Google CDN behavior when serving concurrent (chunked) requests

I'm trying to understand the Google CDN behavior in the following scenario:

Let's assume I have a backend service serving chunked http data. For the sake of the explanation, let's assume that serving a single request takes up to 10s
Let's imagine the case where a file is requested through the CDN by a client A, and that this file is not currently cached in the CDN. The request will go to the backend service, that starts serving the file. Client A will immediately start receiving HTTP chunks
After 5s, another client B requests the same file. I can envision 3 possible behaviors, but I can't figure out how to control this through the CDN configuration:

Option a: the CDN simply pass the request to the backend service, ignoring that half of the file has already been served and could already be cached. Not desirable as the backend service will be reached twice and serve the same data twice.

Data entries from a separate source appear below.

(* ===== verification/Sched.v ===== *)
(** * The scheduler (sys/sched/scheduler.c, sched.c, load_balancer.c, metrics.h)

    Every CPU has a run queue per priority level (a multi-level feedback queue).  The
    run queues are the embedded queues of EmbQueue.v, here as the lists of threads
    they represent; an operation that holds the locks it needs is one step.  Whether
    [queue_trylock] finds a lock free is a parameter of the load balancer.  The time
    a thread has left is [ts_timeslice]; clocks and context switches are not part of
    the model, nor is the overflow of [ts_age], an int that only grows while the lock
    of the next level is busy. *)
From S2P Require Import Prelude Errno Queue QueueMove Wait.

Inductive tstate_t := T_EMBRYO | T_READY | T_RUNNING | T_SLEEP | T_STOPPED | T_ZOMBIE | T_TERMINATED.
#[export] Instance tstate_eq_dec : EqDecision tstate_t.
Proof. solve_decision. Defined.

Inductive affinity_t := SOFT_AFFINITY | HARD_AFFINITY.
Record cpu_affin_t := mkAffin { af_type : affinity_t; af_cpu_set : Z }.

(** The members of [thread_sched_t] that scheduling reads, with the state. *)
Record tsched := mkTsched {
  ti_state : tstate_t; ts_priority : Z; ts_age : Z; ts_short_holds : Z; ts_long_holds : Z; ts_flags : Z;
  ts_timeslice : Z; ts_last_timeslice : Z; ts_sched_count : Z; ts_proc : Z; ts_affin : cpu_affin_t
}.
Definition NSCHED_LEVEL : Z := 4.
Definition MLFQ_HIGH : Z := NSCHED_LEVEL - 1.
Definition MLFQ_LOW : Z := 0.
Definition AGING_THRESHOLD : Z := 5.
Definition TS_SCHEDULER : Z := 4.
Definition TH_SHORTHOLD_THRESHOLD (level : Z) : Z := level + 4.
Definition TH_LONGHOLD_THRESHOLD : Z := 8.

(** [m_rq c l] is the run queue of level [l] of CPU [c], [m_quantum c l] its quantum. *)
Record msys := mkMsys { m_ncpu : Z; m_rq : Z -> Z -> list tid; m_quantum : Z -> Z -> Z; m_thr : gmap tid tsched }.
Definition set_rq (c l : Z) (q : list tid) (s : msys) : msys :=
  mkMsys (m_ncpu s) (fun c' l' => if (c' =? c) && (l' =? l) then q else m_rq s c' l') (m_quantum s) (m_thr s).
Definition set_thr (t : tid) (x : tsched) (s : msys) : msys := mkMsys (m_ncpu s) (m_rq s) (m_quantum s) (<[t := x]> (m_thr s)).

Definition set_state (st : tstate_t) (x : tsched) : tsched :=
  mkTsched st (ts_priority x) (ts_age x) (ts_short_holds x) (ts_long_holds x) (ts_flags x) (ts_timeslice x) (ts_last_timeslice x) (ts_sched_count x) (ts_proc x) (ts_affin x).
Definition with_prio (p : Z) (x : tsched) : tsched :=
  mkTsched (ti_state x) p (ts_age x) (ts_short_holds x) (ts_long_holds x) (ts_flags x) (ts_timeslice x) (ts_last_timeslice x) (ts_sched_count x) (ts_proc x) (ts_affin x).
Definition with_age (a : Z) (x : tsched) : tsched :=
  mkTsched (ti_state x) (ts_priority x) a (ts_short_holds x) (ts_long_holds x) (ts_flags x) (ts_timeslice x) (ts_last_timeslice x) (ts_sched_count x) (ts_proc x) (ts_affin x).
Definition with_holds (sh lh : Z) (x : tsched) : tsched :=
  mkTsched (ti_state x) (ts_priority x) (ts_age x) sh lh (ts_flags x) (ts_timeslice x) (ts_last_timeslice x) (ts_sched_count x) (ts_proc x) (ts_affin x).
Definition with_run (ts proc : Z) (x : tsched) : tsched :=
  mkTsched (ti_state x) (ts_priority x) (ts_age x) (ts_short_holds x) (ts_long_holds x) (ts_flags x) ts (ts_last_timeslice x) (ts_sched_count x) proc (ts_affin x).
(** A thread that leaves its queue and runs. *)
Lemma swf_leave s t x c l q1 q2 : swf s -> m_rq s c l = q1 ++ t :: q2 -> ti_state x <> T_READY -> prio_ok x ->
  swf (set_thr t x (set_rq c l (q1 ++ q2) s)).
Proof.
  intros Hs Hq Hx Hp. pose proof Hs as [H1 H2 H3 H4 H5].
  assert (t ∈ m_rq s c l) as Ht by (rewrite Hq; apply elem_of_app; right; left). pose proof (H2 c l) as Hnd. rewrite Hq in Hnd.
  assert (t ∉ q1 ++ q2) as Hnt.
  { apply NoDup_app in Hnd as (_ & Hd & [Hn _]%NoDup_cons). intros [Hin|Hin]%elem_of_app; [|done]. apply (Hd t Hin). left. }
  assert (forall c' l' u, u ∈ m_rq (set_rq c l (q1 ++ q2) s) c' l' <-> u ∈ m_rq s c' l' /\ u <> t) as Hin.
  { intros c' l' u. rewrite rq_set. case_decide as Hd.
    - destruct Hd as [-> ->]. rewrite Hq. rewrite !elem_of_app, elem_of_cons. rewrite elem_of_app in Hnt. naive_solver.
    - split; [|tauto]. intros Hu. split; [done|]. intros ->. apply Hd. destruct (H1 c l t Ht) as (_ & _ & y & Hy & _ & Hl).
      destruct (H1 c' l' t Hu) as (_ & _ & y' & Hy' & _ & Hl'). assert (y' = y) as -> by congruence. split; [|congruence]. apply (H3 c' c l' t Hu). by replace l' with l by congruence. }
  split; cbn [set_thr m_rq m_thr m_ncpu]; change (m_ncpu (set_rq c l (q1 ++ q2) s)) with (m_ncpu s).
  - intros c' l' u Hu. change (u ∈ m_rq (set_rq c l (q1 ++ q2) s) c' l') in Hu. apply Hin in Hu as [Hu Hne]. destruct (H1 c' l' u Hu) as (A1 & A2 & y & A3).
    split_and!; [lia..|]. exists y. by rewrite lookup_insert_ne.
  - intros c' l'. change (NoDup (m_rq (set_rq c l (q1 ++ q2) s) c' l')). rewrite rq_set. case_decide; [|apply H2].
    apply NoDup_app in Hnd as (A1 & A2 & [_ A3]%NoDup_cons). apply NoDup_app. split_and!; [done| |done]. intros u Hu Hu'. apply (A2 u Hu). by right.
  - intros c1 c2 l' u Hu Hv. apply (H3 c1 c2 l' u); [by apply (proj1 (Hin c1 l' u))|by apply (proj1 (Hin c2 l' u))].
  - intros u y. destruct (decide (u = t)) as [->|Hne]; [rewrite lookup_insert_eq; by intros [= <-]|]. rewrite lookup_insert_ne by done. intros Hy Hr.
    destruct (H4 u y Hy Hr) as [c' Hc']. exists c'. by apply (proj2 (Hin c' (ts_priority y) u)).
  - intros u y. destruct (decide (u = t)) as [->|Hne]; [rewrite lookup_insert_eq; by intros [= <-]|]. rewrite lookup_insert_ne by done. apply H5.
Qed.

Option b: the CDN puts the second request on "hold", waiting for the first one to be terminated before serving the client B from its cache (in that case, the request B does not reach the backend service). Ok, but still not amazing as client B will wait 5s before getting any http data.

Option c: the CDN immediately serves the first half of the http chunks and then serves the remaining http chunks at the same pace than request A. Ideal!

Any ideas on the current behavior ? And what could we do to get the option C, which is by far our preferred option ?

Tnx, have a great day!

Jeannot

Solution

It is important to note that GFE historically cached only complete responses and stored each response as a single unit. As a result, the current behavior will follow option A. You can take a look at this help center article for more details.

However, with the introduction of Chunk caching, which is currently in Beta, large response bodies are treated as a sequence of chunks that can each be cached independently. Response bodies less than or equal to 1 MB in size can be cached as a unit, without using chunk caching. Response bodies larger than 1 MB are never cached as a unit. Such resources will either be cached using chunk caching or not cached at all.

Only resources for which byte range serving is supported are eligible for chunk caching. GFE caches only chunk data received in response to byte range requests it initiated, and GFE initiates byte range requests only after receiving a response that indicates the origin server supports byte range serving for that resource.

To be more clear, once Chunk caching is in GA, you would be able to achieve your preferred option C.